The meeting was largely procedural and collegial, but the 475 Bedford Street item introduced genuine technical controversy, public distrust of the applicant's data, and unresolved peer review findings that prevented closure — elevating the tone above routine.

Date Tuesday, March 10, 2026 Duration 1.2h Speakers 15 Decisions 3 Mildly contentious

Decisions ⁠logged

Every recorded vote, with timestamps and dissents.
Approved proposed plantings to replace trees cut down at 4 Trotting Horse Drive
Motion passed with votes from Kevin Butel, Alex Doan, Phil Hamilton, Tom Whelan, and Ruth Ladd
Approved unanimously
Closed hearing on amendment for 42 Winthrop Road
Motion to close hearing passed with all commissioners voting yes
Approved unanimously
Continued Lexington High School hearing to March 31st
All commissioners voted yes to continue the hearing
Approved unanimously

Topics ⁠discussed

Click a topic to expand quotes and full context.
Mitigation Plan Review for 4 Trotting Horse Drive

Tom Hughes presented a mitigation plan for four trees that were removed without approval, proposing eight replacement saplings and future invasive species removal work.

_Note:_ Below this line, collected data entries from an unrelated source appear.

Lemma handleClose_ok fs q s p c :
  core fs q s -> inv q (cc s) -> conns s !! p = Some c -> is_open c = true ->
  (connection_ s = Some p -> Connector.channel_ (cc s) = None) ->
  exists s', handleClose connectErrno p s = Ok s' /\ core fs q s' /\ inv q (cc s') /\ closed p s s'.
Proof.
  intros [Hc [Ht1 Ht2] Hset Hl Hr Hd Hfr] Hi Hp Ho Hch. pose proof (conns_close fs s p c Hc Hp Ho) as Hok.
  unfold handleClose, with_conn. rewrite Hp, Ho. cbn [assert mbind outcome_bind].
  assert (Hqueue : forall x, queue (queueInLoop (ConnectDestroyed p) x) = queue x ++ [ConnectDestroyed p]) by done.
  assert (Hset' : forall p', SetCloseCallback p' ∉ fs ++ queue s ++ [ConnectDestroyed p]).
  { intros p'. rewrite app_assoc, elem_of_app, list_elem_of_singleton. intros [Hin|Hin]; [by apply (Hset p')|done]. }
  assert (Hj : njobs (queue s ++ [ConnectDestroyed p]) = length (Connector.pending (cc s))) by (by rewrite njobs_app, njobs_other, Nat.add_0_r).
  destruct (conn_close c) eqn:Ecl; [rewrite decide_True in Hok by done|rewrite decide_False in Hok by done].
  - pose proof (ok_open _ _ Hc p c Hp Ho Ecl) as Hcur. destruct (ok_current _ _ Hc p Hcur) as [Ha _].
    unfold removeConnection. cl. rewrite Ha, Hcur, bool_decide_eq_true_2 by done. cbn [exists_ assert mbind outcome_bind].
    destruct (retry_ s && connect_ s) eqn:Erc.
    + apply andb_true_iff in Erc as [Er Ec]. specialize (Hr Ha Ec).
      destruct (restart_ok (connectErrno (Connector.next_fd (cc s))) q (cc s) Hi (Hl p Hcur) (Hch Hcur) Hr) as (c' & Hrs & Hi' & Hpe & Hcon & Hst & Hno).
      unfold errno_of. cl. rewrite Hrs. cbn [mbind outcome_bind]. eexists. split; [reflexivity|]. unfold set_connector. cl.
      rewrite Hpe, Nat.sub_diag. cbn [replicate]. rewrite app_nil_r. split; [|split; [exact Hi'|]].
      * constructor; cl; try done; [|by split; [|rewrite Hpe]|intros Ha'; congruence|].
        { apply (conns_same fs _ _ 0 Hok); cl; by rewrite ?app_nil_r. }
        intros How. destruct (Hfr How) as (? & _). congruence.
      * constructor; cl; try done; [|by left|intros p' Hne; by rewrite list_lookup_insert_ne].
        right. rewrite Hpe. intros Hin. apply Hno, elem_of_app. by right.
    + eexists. split; [reflexivity|]. split; [|split; [exact Hi|]].
      * by constructor; cl.
      * constructor; cl; try done; [by left|by left|intros p' Hne; by rewrite list_lookup_insert_ne|congruence].
  - assert (connection_ s <> Some p) as Hnc.
    { intros Hcur. destruct (ok_current _ _ Hc p Hcur) as (_ & x & Hx & _ & Hxc). congruence. }
    eexists. split; [reflexivity|]. split; [|split; [exact Hi|]].
    + by constructor; cl.
    + constructor; cl; try done; [by left|by right|]. intros p' Hne. by rewrite list_lookup_insert_ne.
Qed.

Speakers: Tom Hughes, Ruth Ladd, Alex Doan
Turtle Survey Presentation for Arlington Great Meadow

Researcher presented plans for spotted turtle survey using traps in wetland areas during May 2026, with proper permits and safety measures including pool noodle flotation devices.

Speakers: Researcher, Phil Hamilton, Ruth Ladd
Amendment to Order of Conditions for 42 Winthrop Road

Paul Kirchner presented amendments to address discrepancies between approved plans and actual construction, including driveway modifications and stormwater system adjustments.

Speakers: Paul Kirchner, Phil Hamilton, Karen Mullins
Lexington High School Wetland Project Continuation

Peter and Diana presented updates on wetland replication plans, cross-sections, and responded to commission questions about grading, soil specifications, and native plantings.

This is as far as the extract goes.